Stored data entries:
*** Begin section ***

(** * Conversation orchestration: booking flow, workflow engine, dispatch

    A shallow embedding of the conversational core of the repository:
    the validators of [booking-validator.ts], the conversation store of
    [booking-state-manager.ts], the booking state machine of
    [booking-service.ts], the stored procedures of the SQL migrations
    ([get_available_time_slots], [is_time_slot_available],
    [create_booking_safe]), the workflow engine of [workflow-engine.ts],
    the two channel adapters and the two dispatch routers
    ([bot-manager.ts] for the phone channel, [web-conversation-engine.ts]
    for the web widget).

    Conventions of the model.
    - A JavaScript string is a [string] whose characters are the code
      points below 256; [toLowerCase], [trim] and the regular expression
      class [\s] are written out for that range.
    - Timestamps are milliseconds since the epoch, times of day are
      seconds since midnight, dates are opaque strings, all as the code
      passes them around.
    - The relational store is a record of tables, each a list of rows in
      insertion order.  A query fails only when the data makes it fail:
      a violated uniqueness constraint, or [.single()] on zero or several
      rows.  Outages of the store are not modelled.
    - The transport under an adapter may be down; a send then throws, as
      in the adapters.
    - Outbound texts are represented by a constructor per template,
      carrying the values interpolated into it. *)

From Stdlib Require Import ZArith QArith Qround Ascii String List Lia Bool.
From stdpp Require Import base option list strings gmap sorting pretty.

Local Open Scope string_scope.
Local Open Scope Z_scope.

(** ** JavaScript strings *)

Module JS.

Definition code (c : ascii) : N := N_of_ascii c.

(** [WhiteSpace] and [LineTerminator] code points below 256: TAB, LF, VT,
    FF, CR, SP and NBSP.  Both [String.prototype.trim] and the class [\s]
    use this set. *)
Definition isWhiteSpace (c : ascii) : bool :=
  let n := code c in
  ((9 <=? n) && (n <=? 13) || (n =? 32) || (n =? 160))%N.

Definition isUpper (c : ascii) : bool :=
  let n := code c in
  ((65 <=? n) && (n <=? 90)
   || (192 <=? n) && (n <=? 214)
   || (216 <=? n) && (n <=? 222))%N.

Definition toLowerChar (c : ascii) : ascii :=
  if isUpper c then ascii_of_N (code c + 32) else c.

Fixpoint toLowerCase (s : string) : string :=
  match s with
  | EmptyString => EmptyString
  | String c r => String (toLowerChar c) (toLowerCase r)
  end.

Fixpoint trimStart (s : string) : string :=
  match s with
  | EmptyString => EmptyString
  | String c r => if isWhiteSpace c then trimStart r else s
  end.

Fixpoint trimEnd (s : string) : string :=
  match s with
  | EmptyString => EmptyString
  | String c r =>
      match trimEnd r with
      | EmptyString => if isWhiteSpace c then EmptyString else String c EmptyString
      | r' => String c r'
      end
  end.

Definition trim (s : string) : string := trimEnd (trimStart s).

Fixpoint all_chars (p : ascii -> bool) (s : string) : bool :=
  match s with
  | EmptyString => true
  | String c r => p c && all_chars p r
  end.

Definition nonEmpty (s : string) : bool :=
  match s with EmptyString => false | _ => true end.

(** [s.includes(t)] *)
Fixpoint includes (s t : string) : bool :=
  String.prefix t s ||
  match s with
  | EmptyString => false
  | String _ r => includes r t
  end.

Definition isDigit (c : ascii) : bool :=
  let n := code c in ((48 <=? n) && (n <=? 57))%N.

Definition isAsciiLetter (c : ascii) : bool :=
  let n := code c in
  ((65 <=? n) && (n <=? 90) || (97 <=? n) && (n <=? 122))%N.

(** [/^\d+$/.test(s)] *)
Definition all_digits (s : string) : bool := nonEmpty s && all_chars isDigit s.

(** [parseInt(s)] on a string that passed [/^\d+$/]. *)
Fixpoint digits_value (acc : Z) (s : string) : Z :=
  match s with
  | EmptyString => acc
  | String c r => digits_value (10 * acc + (Z.of_N (code c) - 48)) r
  end.

Definition parseInt (s : string) : Z := digits_value 0 s.

Definition strlen (s : string) : Z := Z.of_nat (String.length s).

*** End section ***

▶ _Directions for this task_
Taking the entries above, print exactly the lines starting at the line with "- Outbound texts" and ending at the line with "From stdpp Require", both included.

▶ _The answer_
    - Outbound texts are represented by a constructor per template,
      carrying the values interpolated into it. *)

From Stdlib Require Import ZArith QArith Qround Ascii String List Lia Bool.
From stdpp Require Import base option list strings gmap sorting pretty.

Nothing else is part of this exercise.